→ **EXERCISE GOAL**: Go through the entries below. Copy each line in which "configA" appears.

-=-=-

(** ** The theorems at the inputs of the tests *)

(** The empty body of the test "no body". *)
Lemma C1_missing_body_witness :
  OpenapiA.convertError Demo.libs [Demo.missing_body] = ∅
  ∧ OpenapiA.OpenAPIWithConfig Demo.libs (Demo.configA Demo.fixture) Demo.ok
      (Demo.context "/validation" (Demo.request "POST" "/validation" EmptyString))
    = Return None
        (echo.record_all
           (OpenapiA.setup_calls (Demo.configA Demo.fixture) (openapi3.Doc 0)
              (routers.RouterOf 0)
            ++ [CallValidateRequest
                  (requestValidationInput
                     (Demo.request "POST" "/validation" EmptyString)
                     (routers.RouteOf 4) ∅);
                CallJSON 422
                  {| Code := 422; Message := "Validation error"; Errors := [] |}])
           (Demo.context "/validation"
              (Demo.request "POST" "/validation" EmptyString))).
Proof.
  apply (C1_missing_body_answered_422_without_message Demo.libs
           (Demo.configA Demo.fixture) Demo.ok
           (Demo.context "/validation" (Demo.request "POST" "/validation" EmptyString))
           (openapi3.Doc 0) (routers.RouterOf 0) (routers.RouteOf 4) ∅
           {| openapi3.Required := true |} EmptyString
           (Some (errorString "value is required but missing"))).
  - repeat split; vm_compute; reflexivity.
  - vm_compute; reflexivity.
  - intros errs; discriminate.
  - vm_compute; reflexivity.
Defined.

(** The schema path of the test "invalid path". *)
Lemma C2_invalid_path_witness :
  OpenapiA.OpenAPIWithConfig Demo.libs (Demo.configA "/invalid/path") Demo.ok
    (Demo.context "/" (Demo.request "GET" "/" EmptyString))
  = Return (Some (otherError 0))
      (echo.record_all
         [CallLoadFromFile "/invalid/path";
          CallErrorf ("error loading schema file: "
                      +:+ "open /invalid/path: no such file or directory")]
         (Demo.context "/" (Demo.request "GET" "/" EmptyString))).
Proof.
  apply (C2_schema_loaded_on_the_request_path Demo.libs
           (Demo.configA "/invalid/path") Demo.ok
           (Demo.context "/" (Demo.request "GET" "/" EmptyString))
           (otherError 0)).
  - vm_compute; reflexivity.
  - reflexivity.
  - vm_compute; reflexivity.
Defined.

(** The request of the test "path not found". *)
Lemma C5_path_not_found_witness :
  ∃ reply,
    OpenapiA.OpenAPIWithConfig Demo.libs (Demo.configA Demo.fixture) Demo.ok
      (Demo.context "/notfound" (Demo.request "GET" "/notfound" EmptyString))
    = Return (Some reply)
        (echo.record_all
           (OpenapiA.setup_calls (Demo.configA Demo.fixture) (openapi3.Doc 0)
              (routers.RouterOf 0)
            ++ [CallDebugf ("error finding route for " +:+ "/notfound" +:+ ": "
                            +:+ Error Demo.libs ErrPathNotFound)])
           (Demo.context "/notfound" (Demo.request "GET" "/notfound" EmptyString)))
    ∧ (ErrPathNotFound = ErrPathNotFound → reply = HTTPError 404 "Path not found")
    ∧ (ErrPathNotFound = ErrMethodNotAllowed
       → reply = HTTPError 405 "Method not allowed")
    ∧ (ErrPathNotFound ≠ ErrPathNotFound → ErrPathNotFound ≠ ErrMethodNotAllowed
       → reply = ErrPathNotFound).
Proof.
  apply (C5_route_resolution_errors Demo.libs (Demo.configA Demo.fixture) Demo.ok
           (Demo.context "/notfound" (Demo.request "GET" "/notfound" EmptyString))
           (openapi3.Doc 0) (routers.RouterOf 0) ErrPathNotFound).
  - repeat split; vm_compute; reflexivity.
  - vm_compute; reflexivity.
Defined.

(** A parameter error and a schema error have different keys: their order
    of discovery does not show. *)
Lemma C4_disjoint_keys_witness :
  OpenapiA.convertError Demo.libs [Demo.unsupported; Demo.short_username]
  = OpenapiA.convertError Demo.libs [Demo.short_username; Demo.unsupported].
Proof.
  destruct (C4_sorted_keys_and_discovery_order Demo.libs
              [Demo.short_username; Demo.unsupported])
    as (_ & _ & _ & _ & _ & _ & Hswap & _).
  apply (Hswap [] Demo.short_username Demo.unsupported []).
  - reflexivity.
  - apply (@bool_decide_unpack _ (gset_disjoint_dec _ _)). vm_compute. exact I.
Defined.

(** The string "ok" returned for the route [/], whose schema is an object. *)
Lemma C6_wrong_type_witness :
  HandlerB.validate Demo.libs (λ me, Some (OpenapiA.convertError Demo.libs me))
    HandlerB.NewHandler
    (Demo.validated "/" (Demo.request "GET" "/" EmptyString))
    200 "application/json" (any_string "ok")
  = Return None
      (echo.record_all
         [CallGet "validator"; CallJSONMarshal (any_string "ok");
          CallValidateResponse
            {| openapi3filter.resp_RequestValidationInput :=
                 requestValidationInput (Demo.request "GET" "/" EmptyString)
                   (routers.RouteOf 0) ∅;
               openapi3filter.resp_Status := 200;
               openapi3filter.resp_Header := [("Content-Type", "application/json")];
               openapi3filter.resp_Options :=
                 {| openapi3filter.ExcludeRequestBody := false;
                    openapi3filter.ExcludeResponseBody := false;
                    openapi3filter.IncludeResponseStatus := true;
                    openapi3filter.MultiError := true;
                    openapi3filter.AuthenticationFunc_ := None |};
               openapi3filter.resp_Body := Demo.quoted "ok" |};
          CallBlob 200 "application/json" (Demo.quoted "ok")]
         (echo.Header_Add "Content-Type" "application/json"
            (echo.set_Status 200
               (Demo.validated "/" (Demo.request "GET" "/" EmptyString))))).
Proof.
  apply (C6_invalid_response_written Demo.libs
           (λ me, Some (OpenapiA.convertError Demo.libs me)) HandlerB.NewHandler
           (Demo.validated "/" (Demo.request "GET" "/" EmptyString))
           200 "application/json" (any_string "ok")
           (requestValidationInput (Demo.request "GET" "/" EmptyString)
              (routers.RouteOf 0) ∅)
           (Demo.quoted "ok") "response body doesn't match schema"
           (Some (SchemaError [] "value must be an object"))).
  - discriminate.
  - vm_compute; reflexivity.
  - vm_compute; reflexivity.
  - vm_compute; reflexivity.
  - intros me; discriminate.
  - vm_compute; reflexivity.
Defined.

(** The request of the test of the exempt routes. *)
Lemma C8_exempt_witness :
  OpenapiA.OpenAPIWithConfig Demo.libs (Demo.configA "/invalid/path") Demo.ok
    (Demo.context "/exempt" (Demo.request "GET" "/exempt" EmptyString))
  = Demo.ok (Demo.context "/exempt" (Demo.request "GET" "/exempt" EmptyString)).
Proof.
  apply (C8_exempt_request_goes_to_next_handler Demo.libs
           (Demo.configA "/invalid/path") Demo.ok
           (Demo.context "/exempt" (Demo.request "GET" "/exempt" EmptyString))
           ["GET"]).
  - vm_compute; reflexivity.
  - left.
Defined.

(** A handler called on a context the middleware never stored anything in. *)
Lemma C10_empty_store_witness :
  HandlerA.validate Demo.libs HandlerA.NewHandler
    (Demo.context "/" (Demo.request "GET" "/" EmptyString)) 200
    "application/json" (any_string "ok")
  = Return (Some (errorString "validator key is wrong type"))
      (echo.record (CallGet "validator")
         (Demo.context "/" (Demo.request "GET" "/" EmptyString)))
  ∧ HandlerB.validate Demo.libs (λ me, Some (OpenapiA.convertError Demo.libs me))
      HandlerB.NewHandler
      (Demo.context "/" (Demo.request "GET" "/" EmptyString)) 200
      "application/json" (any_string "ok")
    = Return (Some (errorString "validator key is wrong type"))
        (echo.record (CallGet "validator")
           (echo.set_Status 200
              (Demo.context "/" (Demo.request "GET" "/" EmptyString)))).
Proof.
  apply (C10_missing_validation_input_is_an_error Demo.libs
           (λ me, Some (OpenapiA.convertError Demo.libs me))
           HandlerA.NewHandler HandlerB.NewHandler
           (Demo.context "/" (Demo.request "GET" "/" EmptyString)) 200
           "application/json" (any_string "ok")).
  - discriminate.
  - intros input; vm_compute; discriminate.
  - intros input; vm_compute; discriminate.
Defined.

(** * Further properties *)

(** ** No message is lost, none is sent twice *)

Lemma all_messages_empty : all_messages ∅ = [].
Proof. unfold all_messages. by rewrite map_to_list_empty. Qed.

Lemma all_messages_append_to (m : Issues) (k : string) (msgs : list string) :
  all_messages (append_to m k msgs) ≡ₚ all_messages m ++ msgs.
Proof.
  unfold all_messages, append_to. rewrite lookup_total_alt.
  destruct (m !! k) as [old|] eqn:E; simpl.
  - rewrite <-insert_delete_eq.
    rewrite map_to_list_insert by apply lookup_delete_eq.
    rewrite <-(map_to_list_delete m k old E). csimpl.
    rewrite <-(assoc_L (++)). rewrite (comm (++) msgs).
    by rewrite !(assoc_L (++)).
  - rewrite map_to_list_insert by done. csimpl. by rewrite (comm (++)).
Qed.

-=-=-

→ **ANSWER FOR THIS EXERCISE**:
  ∧ OpenapiA.OpenAPIWithConfig Demo.libs (Demo.configA Demo.fixture) Demo.ok
           (OpenapiA.setup_calls (Demo.configA Demo.fixture) (openapi3.Doc 0)
           (Demo.configA Demo.fixture) Demo.ok
  OpenapiA.OpenAPIWithConfig Demo.libs (Demo.configA "/invalid/path") Demo.ok
           (Demo.configA "/invalid/path") Demo.ok
    OpenapiA.OpenAPIWithConfig Demo.libs (Demo.configA Demo.fixture) Demo.ok
           (OpenapiA.setup_calls (Demo.configA Demo.fixture) (openapi3.Doc 0)
  apply (C5_route_resolution_errors Demo.libs (Demo.configA Demo.fixture) Demo.ok
  OpenapiA.OpenAPIWithConfig Demo.libs (Demo.configA "/invalid/path") Demo.ok
           (Demo.configA "/invalid/path") Demo.ok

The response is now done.